Inventory continued to move lower after peaking at 1.3M in August, as it does every time this year after the normal seasonal build, and declined for the fourth straight month to 1.14M. This is a decline of 6.6% from the previous report. This will continue to limit the downside in home prices and set up for a reacceleration in appreciation once hibernating buyers come back next year when rates fall further.
There is a 3.3 Months' supply of homes, which is tight, because 4.6 months is considered normal. But if you look at active listings, there are only 751,000, which means that 34% of the "inventory" in the Existing Home Sales report is under contract and not truly available. This speaks to demand, as a normal market has 25% of inventory under contract. When looking at the month's supply of available homes for sale, it's really 2.2 months.
Homes remained on the market on average for 24 days, up from 21 days, but they are still moving fast. 61% of homes were on the market for less than 30 days.
First Time Home Buyers have accounted for 28% of sales, which was unchanged from the previous report, but amazingly 2% higher than this time last year. Cash buyers accounted for 26% of sales, which was also unchanged, while investors purchased 14% of homes, which is down from 16% and means that one out of every seven homes is an investment property. Make sure to utilize the new Investment Property tool within MBS Highway. Foreclosures and short sales accounted for 2% of all transactions, which is basically unchanged from the report and last year.

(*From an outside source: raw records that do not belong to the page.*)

Lemma nodesAt_nonempty (nodes : list Node) (l : Z) :
  nodesAt nodes l <> []
  <-> exists n, n ∈ nodes /\ StartPosition n = Some {| Line := l |}.
Proof.
  unfold nodesAt. split.
  - intros Hne. destruct (List.filter _ _) as [|n ns] eqn:Hf; [done|].
    assert (Hin : In n (List.filter (startsAt l) nodes))
      by (rewrite Hf; left; reflexivity).
    apply filter_In in Hin as [Hin Hs]. exists n.
    split; [by apply list_elem_of_In|].
    unfold startsAt in Hs. destruct (StartPosition n) as [[ln]|]; [|done].
    apply Z.eqb_eq in Hs. by subst.
  - intros (n & Hin & Hs) Hnil.
    assert (Hin' : In n (List.filter (startsAt l) nodes)).
    { apply filter_In. split; [by apply list_elem_of_In|].
      unfold startsAt. rewrite Hs. apply Z.eqb_refl. }
    by rewrite Hnil in Hin'.
Qed.

Lemma nodeLoop (ns : list Node) :
  forall line buf,
    foldl Merge.nodeStep (line, buf) ns
    = (maxEndOf line ns, buf ++ tokensOf ns).
Proof.
  unfold maxEndOf, tokensOf.
  induction ns as [|n ns IH]; intros line buf; simpl.
  - by rewrite app_nil_r.
  - assert (Hmax : forall m e : Z, (if m <? e then e else m) = Z.max m e).
    { intros m e. destruct (Z.ltb_spec m e); lia. }
    destruct (EndPosition n) as [e|]; rewrite ?Hmax, IH;
      destruct (isEmpty (Strings.TrimSpace (Token n))); simpl;
      by rewrite <- ?app_assoc.
Qed.

Lemma maxEndOf_ge (ns : list Node) (line : Z) : line <= maxEndOf line ns.
Proof.
  unfold maxEndOf. revert line.
  induction ns as [|n ns IH]; intros line; simpl; [lia|].
  destruct (EndPosition n); etransitivity; [|apply IH| |apply IH]; lia.
Qed.

(** [maxEndOf] is the largest number among [line] and the end lines. *)
Lemma maxEndOf_largest (ns : list Node) (line : Z) :
  (forall n e, n ∈ ns -> EndPosition n = Some e ->
     Line e <= maxEndOf line ns)
  /\ (maxEndOf line ns = line
      \/ exists n e, n ∈ ns /\ EndPosition n = Some e
                     /\ Line e = maxEndOf line ns).
Proof.
  unfold maxEndOf. revert line.
  induction ns as [|n ns IH]; intros line; simpl.
  - split; [|by left]. intros n e Hn. by apply not_elem_of_nil in Hn.
  - pose proof (maxEndOf_ge ns) as Hge. unfold maxEndOf in Hge.
    destruct (EndPosition n) as [e|] eqn:He.
    + destruct (IH (Z.max line (Line e))) as [IH1 IH2]. split.
      * intros n' e' Hn' He'. apply elem_of_cons in Hn' as [->|Hn'].
        -- assert (e' = e) as -> by congruence.
           specialize (Hge (Z.max line (Line e))). lia.
        -- eauto.
      * destruct IH2 as [IH2|(n' & e' & Hn' & He' & Hm)].
        -- destruct (Z.max_spec line (Line e)) as [[_ Hm]|[_ Hm]].
           ++ right. exists n, e. split; [left|]. split; [done|].
              rewrite IH2. lia.
           ++ left. rewrite IH2. lia.
        -- right. exists n', e'. split; [by right|]. done.
    + destruct (IH line) as [IH1 IH2]. split.
      * intros n' e' Hn' He'. apply elem_of_cons in Hn' as [->|Hn'].
        -- congruence.
        -- eauto.
      * destruct IH2 as [IH2|(n' & e' & Hn' & He' & Hm)]; [by left|].
        right. exists n', e'. split; [by right|]. done.
Qed.

Lemma lineLoop (nodes : list Node) (lineNums : list Z) :
  forall (todo seen : list Z) (st : Merge.state),
    lineNums = seen ++ todo ->
    Merge.mergedComments
      (rangeLoop (Merge.lineStep (Merge.bucketLines nodes) lineNums)
         (length seen) todo st)
    = Merge.mergedComments st ++ runs nodes todo (Merge.buffer st).
Proof.
  induction todo as [|line rest IH]; intros seen st Heq; simpl.
  - by rewrite app_nil_r.
  - assert (Heq' : lineNums = (seen ++ [line]) ++ rest)
      by (by rewrite <- app_assoc).
    specialize (IH (seen ++ [line])).
    rewrite length_app, Nat.add_1_r in IH.
    rewrite IH by done. clear IH.
    unfold Merge.lineStep.
    destruct (bucketLines_lookup nodes line) as [-> _].
    rewrite nodeLoop.
    assert (Hnext : lineNums !! S (length seen) = rest !! O).
    { rewrite Heq', lookup_app_r; rewrite length_app; simpl; [|lia].
      f_equal. lia. }
    rewrite Hnext.
    assert (Hlen : length lineNums = (length seen + S (length rest))%nat)
      by (rewrite Heq, length_app; reflexivity).
    rewrite Hlen.
    destruct rest as [|next rest']; simpl.
    + rewrite andb_false_r. simpl. by rewrite app_nil_r.
    + assert ((Z.of_nat (length seen)
               <? Z.of_nat (length seen + S (S (length rest'))) - 1) = true)
        as -> by (apply Z.ltb_lt; lia).
      simpl. destruct (next <=? _); simpl; [reflexivity|].
      by rewrite <- app_assoc.
Qed.

Lemma mergePhase_runs (nodes : list Node) :
  Merge.mergePhase nodes
  = runs nodes (sortedKeys (Merge.bucketLines nodes)) [].
Proof.
  exact (lineLoop nodes _ (sortedKeys (Merge.bucketLines nodes)) []
           {| Merge.buffer := []; Merge.mergedComments := [] |} eq_refl).
Qed.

NAR Chief Economist Lawrence Yun thinks that things are going to get better in the coming months. He said, "The market may be thawing since mortgage rates have fallen for five straight weeks. The average monthly mortgage payment is now almost $200 less than it was several weeks ago when interest rates reached their peak for this year (two months ago)." This is not reflected in the numbers yet, but is a good sign for the coming few months and should reflect higher sales.
Mortgage Applications
The MBA released their Mortgage Application data for last week, showing purchases were flat last week, and are down 36% year over year. Interest rates declined from 6.42% to 6.34%. Last year at this time, rates were roughly 3.25%, which means rates are around 3% higher today. Refinances rose 6% last week and are still down 85% year over year.
Realtor.com Rental Report
According to Realtor.com, rent growth slowed in November for the tenth month in a row. Rents are now up +3.4% year - over - year as of November, which is the slowest growth rate in 19 months. The increase has decelerated considerably from the peak in January, where they were up 17.4% year over year. This is not showing up in the CPI reports yet, but we should see deflation from this component in the coming months.
20 - year Bond Auction
Later this afternoon at 1:00 pm ET, there will be a 20 - year Bond Auction. This can impact the markets, depending on the level of demand and foreign participation, which has been weak.
Technical Analysis
Mortgage Bonds broke above their 25 - day Moving Average yesterday and are testing that level once again as support this morning. The 10 - year is a little lower , testing support at 3.65%, which is a Fibonacci level. There is a lot of room for yields to get worse if they are rejected, so we have to proceed with caution. Begin the day carefully floating.